[Opening DATA EXTRACTS section]

Example Fields_echo :
  GoStrings.Fields "echo  hello world " = ["echo"; "hello"; "world"].
Proof. reflexivity. Qed.

Example Fields_blank : GoStrings.Fields "   " = [].
Proof. reflexivity. Qed.

(** ** The conversions of a document value *)

Lemma checkKind_Null v : checkKind v NullKind = None <-> v = VNull.
Proof.
  split; [|intros ->; reflexivity].
  destruct v; cbn; try discriminate; try reflexivity.
  - destruct (N.land k NullKind =? 0); discriminate.
  - destruct (N.land (N.lor (IncompleteKind v) k) NullKind =? 0); discriminate.
Qed.

Lemma checkKind_Bool v :
  checkKind v BoolKind = None -> exists b, v = VBool b.
Proof.
  destruct v; cbn; try discriminate; eauto.
  - destruct (N.land k BoolKind =? 0); discriminate.
  - destruct (N.land (N.lor (IncompleteKind v) k) BoolKind =? 0); discriminate.
Qed.

Lemma checkKind_String v :
  checkKind v StringKind = None -> exists s, v = VString s.
Proof.
  destruct v; cbn; try discriminate; eauto.
  - destruct (N.land k StringKind =? 0); discriminate.
  - destruct (N.land (N.lor (IncompleteKind v) k) StringKind =? 0); discriminate.
Qed.

(** [Null] gives no error exactly for a null field. *)
Lemma Null_isNull v : notNil (Cue.Null v) = negb (isNull v).
Proof.
  unfold Cue.Null, isNull.
  destruct (checkKind (Default v) NullKind) eqn:Hk.
  - destruct (Default v); try reflexivity. discriminate Hk.
  - apply checkKind_Null in Hk. rewrite Hk. reflexivity.
Qed.

(** [Err] gives an error exactly for a field that is not present. *)
Lemma Err_isPresent v : notNil (Cue.Err v) = negb (isPresent v).
Proof. destruct v; reflexivity. Qed.

(** [Bool] gives the boolean of a boolean field and an error for any other
    field, the absent one included. *)
Lemma Bool_isBool v :
  if isBool v then exists b, Default v = VBool b /\ Cue.Bool v = (b, None)
  else exists e, Cue.Bool v = (false, Some e).
Proof.
  unfold isBool, Cue.Bool.
  destruct (Default v) eqn:Hd; eauto;
    match goal with
    | |- exists e, (false, checkKind ?d BoolKind) = _ =>
      destruct (checkKind d BoolKind) eqn:Hk;
      [eauto | apply checkKind_Bool in Hk; destruct Hk; discriminate]
    end.
Qed.

Lemma Bool_absent : Cue.Bool VAbsent = (false, Some NotExists).
Proof. reflexivity. Qed.

(** [String] gives the string of a string field and an error for any other
    field. *)
Lemma String_isString v :
  if isString v
  then exists s, Default v = VString s /\ Cue.String v = (s, None)
  else exists e, Cue.String v = (EmptyString, Some e).
Proof.
  unfold isString, Cue.String.
  destruct (Default v) eqn:Hd; eauto;
    match goal with
    | |- exists e, (EmptyString, checkKind ?d StringKind) = _ =>
      destruct (checkKind d StringKind) eqn:Hk;
      [eauto | apply checkKind_String in Hk; destruct Hk; discriminate]
    end.
Qed.

Lemma String_resolved v s : Default v = VString s -> Cue.String v = (s, None).
Proof. unfold Cue.String. intros ->. reflexivity. Qed.

(** ** The stream directive *)

(** The closure [stream] answers [true] exactly for a field that is present
    and not null. *)
Lemma stream_presentNotNull object name :
  stream object name
  = if presentNotNull (LookupPath object name)
    then (LookupPath object name, true) else (VAbsent, false).
Proof.
  unfold stream, presentNotNull.
  rewrite Err_isPresent, Null_isNull, negb_involutive.
  destruct (isPresent _), (isNull _); reflexivity.
Qed.

(** ** Strings *)

Lemma append_assoc (a b c : string) : (a +:+ b) +:+ c = a +:+ (b +:+ c).
Proof.
  induction a as [|x a IH]; [reflexivity|].
  change (String.String x ((a +:+ b) +:+ c) = String.String x (a +:+ (b +:+ c))).
  rewrite IH. reflexivity.
Qed.

(** The display form the list loop builds is the elements joined by one
    space. *)
Lemma fold_doc_concat ss : forall bin,
  fold_left (fun d s => d +:+ " " +:+ s) ss bin = String.concat " " (bin :: ss).
Proof.
  induction ss as [|s ss IH]; intros bin; [reflexivity|].
  cbn [fold_left]. rewrite IH.
  destruct ss as [|s2 ss]; [reflexivity|].
  cbn [String.concat]. rewrite !append_assoc. reflexivity.
Qed.

(** ** The command resolver *)

Lemma Lookup_present ctx name v :
  LookupPath (Task.Obj ctx) name = v -> isPresent v = true ->
  Task.Lookup ctx name = (v, ctx).
Proof.
  intros Hv Hp. unfold Task.Lookup. rewrite Hv.
  destruct v; try discriminate Hp; reflexivity.
Qed.

(** [mkCommand] on a string [cmd]. *)
Lemma mkCommand_string ctx str :
  Task.Err ctx = [] ->
  LookupPath (Task.Obj ctx) "cmd" = VString str ->
  mkCommand ctx =
    match GoStrings.Fields str with
    | [] => Panics "runtime error: index out of range [0] with length 0"
    | bin :: args =>
      cmdEnv ← resolveEnv (LookupPath (Task.Obj ctx) "env") [];
      Returns (resolved bin args ctx cmdEnv, str)
    end.
Proof.
  intros Herr Hcmd. unfold mkCommand.
  rewrite (Lookup_present ctx "cmd" (VString str) Hcmd eq_refl).
  rewrite Herr. cbn [isNil negb].
  change (Kind_of (VString str) =? StringKind) with true. cbn iota.
  unfold Task.String. rewrite Hcmd. cbn [Cue.String Default].
  pose proof (Fields_nonempty str) as Hne.
  destruct (GoStrings.Fields str) as [|bin args]; [reflexivity|].
  inversion Hne as [|? ? Hbin _]; subst.
  cbn [mbind Outcome_bind app].
  apply String.eqb_neq in Hbin. rewrite Hbin.
  reflexivity.
Qed.
(** * Sentiment portfolio: the adaptive allocation pipeline

    A shallow embedding of the decision pipeline of the repository
    (sentiment aggregation, sensitivity learning, scenario weights,
    Phase-1 selection, Phase-2 refinement and the feedback loop) and the
    properties its specification states about it, followed by further
    properties of the same code: bounds, invariants, round trips and what
    each step leaves untouched.

    Conventions of the embedding:
    - Python floats are exact rationals ([Q]); comparisons against decimal
      literals are comparisons against the decimal fraction.  Equalities
      between computed numbers are stated with [==].  Where the rounding of
      binary floating point decides a result, the code is embedded a second
      time on binary64 numbers ([Float64], [Harvester64]).
    - A Python dict with string keys is an association list in insertion
      order without repeated keys; a JSON document is a value of [json].
    - Files are components of an explicit store; the clock, the price
      history and the text backend are parameters of the functions that
      consult them. *)

From Stdlib Require Import List String Ascii Bool Arith ZArith QArith Qround Qpower.
From Stdlib Require Import Decimal DecimalString.
From Stdlib Require Floats.
From Stdlib Require Import Lqa Lia Permutation Sorted.
Import ListNotations.

Local Open Scope string_scope.
Local Open Scope list_scope.

(* ================================================================== *)
(** * Part I: the embedding *)
(* ================================================================== *)

(** ** Python prelude: numbers, strings, dicts, JSON values *)

Module Py.

(** *** Numbers *)

Definition Qlt_bool (x y : Q) : bool := negb (Qle_bool y x).

(** [max(a, b)] and [min(a, b)] of Python: the first argument wins ties. *)
Definition max (a b : Q) : Q := if Qlt_bool a b then b else a.

Definition min (a b : Q) : Q := if Qlt_bool b a then b else a.

Definition abs (x : Q) : Q := if Qlt_bool x 0 then (- x)%Q else x.

(** [sum(xs)]: left to right from 0. *)
Definition sum (xs : list Q) : Q := fold_left Qplus xs 0%Q.

Fixpoint pow10 (n : nat) : Z :=
  match n with O => 1%Z | S k => (10 * pow10 k)%Z end.

(** [round(x, n)]: to [n] decimals, a tie going to the even neighbour. *)
Definition round (x : Q) (n : nat) : Q :=
  let s := inject_Z (pow10 n) in
  let y := (x * s)%Q in
  let f := Qfloor y in
  let r := (y - inject_Z f)%Q in
  if Qlt_bool r (1 # 2) then (inject_Z f / s)%Q
  else if Qlt_bool (1 # 2) r then (inject_Z (f + 1) / s)%Q
  else if Z.even f then (inject_Z f / s)%Q else (inject_Z (f + 1) / s)%Q.
(** * Full query cache plugin (ApolloServerPluginFullQueryCache.ts)

    A shallow embedding of the plugin: the cache key derivation
    ([sha], [cacheKey]), the per-request closure state created by
    [requestDidStart], the lookup performed by [execute] and the
    post-execution guard [willSendResponse], together with the library
    functions they call (SHA-256, [JSON.stringify], the prefixing
    key-value cache). *)

From Stdlib Require Import ZArith Ascii String List Lia DecimalString.
From stdpp Require Import base option list strings gmap.
From Stdlib Require Import DecimalZ DecimalPos.

Set Warnings "-register-all".

(** ** SHA-256 (FIPS 180-4), as computed by
       [createHash('sha256').update(s).digest('hex')].

    Words are 32-bit unsigned integers held in [Z]; every addition
    wraps modulo 2^32. *)
Module SHA256.
Local Open Scope Z_scope.

Definition wrap32 (x : Z) : Z := x mod 2 ^ 32.
Definition add32 (x y : Z) : Z := wrap32 (x + y).
Definition rotr (n x : Z) : Z :=
  Z.lor (Z.shiftr x n) (wrap32 (Z.shiftl x (32 - n))).
Definition not32 (x : Z) : Z := Z.lxor x (2 ^ 32 - 1).

Definition choose (x y z : Z) : Z :=
  Z.lxor (Z.land x y) (Z.land (not32 x) z).
Definition majority (x y z : Z) : Z :=
  Z.lxor (Z.lxor (Z.land x y) (Z.land x z)) (Z.land y z).
Definition bsig0 (x : Z) : Z :=
  Z.lxor (Z.lxor (rotr 2 x) (rotr 13 x)) (rotr 22 x).
Definition bsig1 (x : Z) : Z :=
  Z.lxor (Z.lxor (rotr 6 x) (rotr 11 x)) (rotr 25 x).
Definition ssig0 (x : Z) : Z :=
  Z.lxor (Z.lxor (rotr 7 x) (rotr 18 x)) (Z.shiftr x 3).
Definition ssig1 (x : Z) : Z :=
  Z.lxor (Z.lxor (rotr 17 x) (rotr 19 x)) (Z.shiftr x 10).

(** The first sixty-four primes. *)
Definition primes : list Z :=
  [
    2; 3; 5; 7; 11; 13; 17; 19; 23; 29; 31; 37;
    41; 43; 47; 53; 59; 61; 67; 71; 73; 79; 83; 89;
    97; 101; 103; 107; 109; 113; 127; 131; 137; 139; 149; 151;
    157; 163; 167; 173; 179; 181; 191; 193; 197; 199; 211; 223;
    227; 229; 233; 239; 241; 251; 257; 263; 269; 271; 277; 281;
    283; 293; 307; 311 ].

(** The integer cube root of [n], built bit by bit below bit [b]. *)
Fixpoint cube_root_bits (b : nat) (n r : Z) : Z :=
  match b with
  | O => r
  | S b' =>
      let c := r + 2 ^ Z.of_nat b' in
      cube_root_bits b' n (if c * c * c <=? n then c else r)
  end.

Definition cube_root (n : Z) : Z := cube_root_bits 36 n 0.

(** Section 4.2.2: the first 32 bits of the fractional part of the
    cube root of each prime. *)
Definition round_constants : list Z :=
  List.map (fun q => wrap32 (cube_root (q * 2 ^ 96))) primes.

(** The chaining value: eight 32-bit words. *)
Record chain := Chain {
  ha : Z; hb : Z; hc : Z; hd : Z; he : Z; hf : Z; hg : Z; hh : Z
}.

(** Section 5.3.3: the first 32 bits of the fractional part of the
    square root of each of the first eight primes. *)
Definition initial_word (i : nat) : Z :=
  wrap32 (Z.sqrt (nth i primes 0 * 2 ^ 64)).

Definition initial_chain : chain :=
  Chain (initial_word 0) (initial_word 1) (initial_word 2) (initial_word 3)
        (initial_word 4) (initial_word 5) (initial_word 6) (initial_word 7).

(** Octets of the message: the string is already a sequence of UTF-8
    octets. *)
Fixpoint octets (s : string) : list Z :=
  match s with
  | EmptyString => []
  | String c r => Z.of_N (N_of_ascii c) :: octets r
  end.

(** Big-endian octets of [x], [n] of them. *)
Fixpoint be_octets (n : nat) (x : Z) : list Z :=
  match n with
  | O => []
  | S k => (Z.shiftr x (8 * Z.of_nat k)) mod 256 :: be_octets k x
  end.
(** [key()] returns: a well formed query of an ordered store has a key,
    the same at any fuel that covers the store. *)
Theorem key_total σ q fuel :
  ordered σ -> wellFormed σ q = true -> (List.length σ <= fuel)%nat ->
  exists k, key fuel σ q = Some k /\ key (List.length σ) σ q = Some k.
Proof.
  intros Hord Hwf Hfuel.
  destruct (snapshot_total σ Hord (List.length σ) (List.length σ) (keyObject q))
    as [j Hj]; [lia | lia | by apply refsBelow_keyObject |].
  unfold key, resolved. rewrite Hj, (snapshot_mono σ _ fuel _ j Hfuel Hj). simpl.
  destruct (snapshot_object _ _ _ _ Hj) as [ps ->]. eexists. split; reflexivity.
Qed.

End KeyFacts.

(** ** Running queries: pages and iterators *)

Module PaginationFacts.
Import Schema BuilderFacts.

Lemma inherit_run f a b k w :
  exists σ', inherit f a b k w = (Ok tt, withStore σ' w).
Proof. unfold inherit, mbind, Run_bind, bind, readKey, writeKey. simpl. eauto. Qed.

(** The constructor never throws and touches nothing but the store. *)
Lemma newQuery_run r t d p w :
  exists f σ',
    newQuery r t d p w =
    (Ok {| table := t; repository := r;
           data := {| filter := Some f;
                      sort := sort d ?? from_option sort VUndef p;
                      columns := columns d ?? from_option columns VUndef p
                                 ?? VArr [VStr "*"];
                      pagination := pagination d ?? from_option pagination VUndef p;
                      cache := cache d ?? from_option cache VUndef p |} |},
     withStore σ' w).
Proof.
  unfold newQuery.
  assert (exists f σ0,
            match filter d, p ≫= filter with
            | Some l, _ => ret l
            | None, Some l => ret l
            | None, None => alloc []
            end w = (Ok f, withStore σ0 w)) as (f & σ0 & H0).
  { destruct (filter d), (p ≫= filter); unfold ret, alloc, withStore;
      destruct w; simpl; eauto. }
  rewrite bind_run, H0.
  destruct (inherit_run f (filter d) (p ≫= filter) "$any" (withStore σ0 w)) as [σ1 H1].
  rewrite bind_run, H1, withStore_withStore.
  destruct (inherit_run f (filter d) (p ≫= filter) "$all" (withStore σ1 w)) as [σ2 H2].
  rewrite bind_run, H2, withStore_withStore.
  destruct (inherit_run f (filter d) (p ≫= filter) "$not" (withStore σ2 w)) as [σ3 H3].
  rewrite bind_run, H3, withStore_withStore.
  destruct (inherit_run f (filter d) (p ≫= filter) "$none" (withStore σ3 w)) as [σ4 H4].
  rewrite bind_run, H4, withStore_withStore.
  unfold ret. eauto.
Qed.

(** One round trip: the query handed to the repository carries the
    pagination of the call; the page is the repository's answer. *)
Lemma getPaginated_run q options a tl w :
  repository q = RepositoryBacked ->
  responses w = a :: tl ->
  nullish (pagination options) = false ->
  exists query σ',
    getPaginated q options w =
    (a, {| store := σ'; requests := requests w ++ [query]; responses := tl |})
    /\ pagination (data query) = pagination options
    /\ table query = table q.
Proof.
  intros Hr Ha Hp. unfold getPaginated.
  destruct (newQuery_run (repository q) (table q) options (Some (data q)) w)
    as (f & σ' & H).
  rewrite bind_run, H, Hr. unfold repositoryQuery, withStore. simpl. rewrite Ha.
  eexists _, σ'. split; [reflexivity|]. simpl. split; [|done].
  unfold coalesce. by rewrite Hp.
Qed.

[Closing DATA EXTRACTS section]

• TASK TO CARRY OUT
Look through the data above and return exactly the lines from the one that contains "time on binary64" to the one that contains "Definition sum (xs", inclusive, with nothing else.

• SOLUTION TO THIS TASK
      time on binary64 numbers ([Float64], [Harvester64]).
    - A Python dict with string keys is an association list in insertion
      order without repeated keys; a JSON document is a value of [json].
    - Files are components of an explicit store; the clock, the price
      history and the text backend are parameters of the functions that
      consult them. *)

From Stdlib Require Import List String Ascii Bool Arith ZArith QArith Qround Qpower.
From Stdlib Require Import Decimal DecimalString.
From Stdlib Require Floats.
From Stdlib Require Import Lqa Lia Permutation Sorted.
Import ListNotations.

Local Open Scope string_scope.
Local Open Scope list_scope.

(* ================================================================== *)
(** * Part I: the embedding *)
(* ================================================================== *)

(** ** Python prelude: numbers, strings, dicts, JSON values *)

Module Py.

(** *** Numbers *)

Definition Qlt_bool (x y : Q) : bool := negb (Qle_bool y x).

(** [max(a, b)] and [min(a, b)] of Python: the first argument wins ties. *)
Definition max (a b : Q) : Q := if Qlt_bool a b then b else a.

Definition min (a b : Q) : Q := if Qlt_bool b a then b else a.

Definition abs (x : Q) : Q := if Qlt_bool x 0 then (- x)%Q else x.

(** [sum(xs)]: left to right from 0. *)
Definition sum (xs : list Q) : Q := fold_left Qplus xs 0%Q.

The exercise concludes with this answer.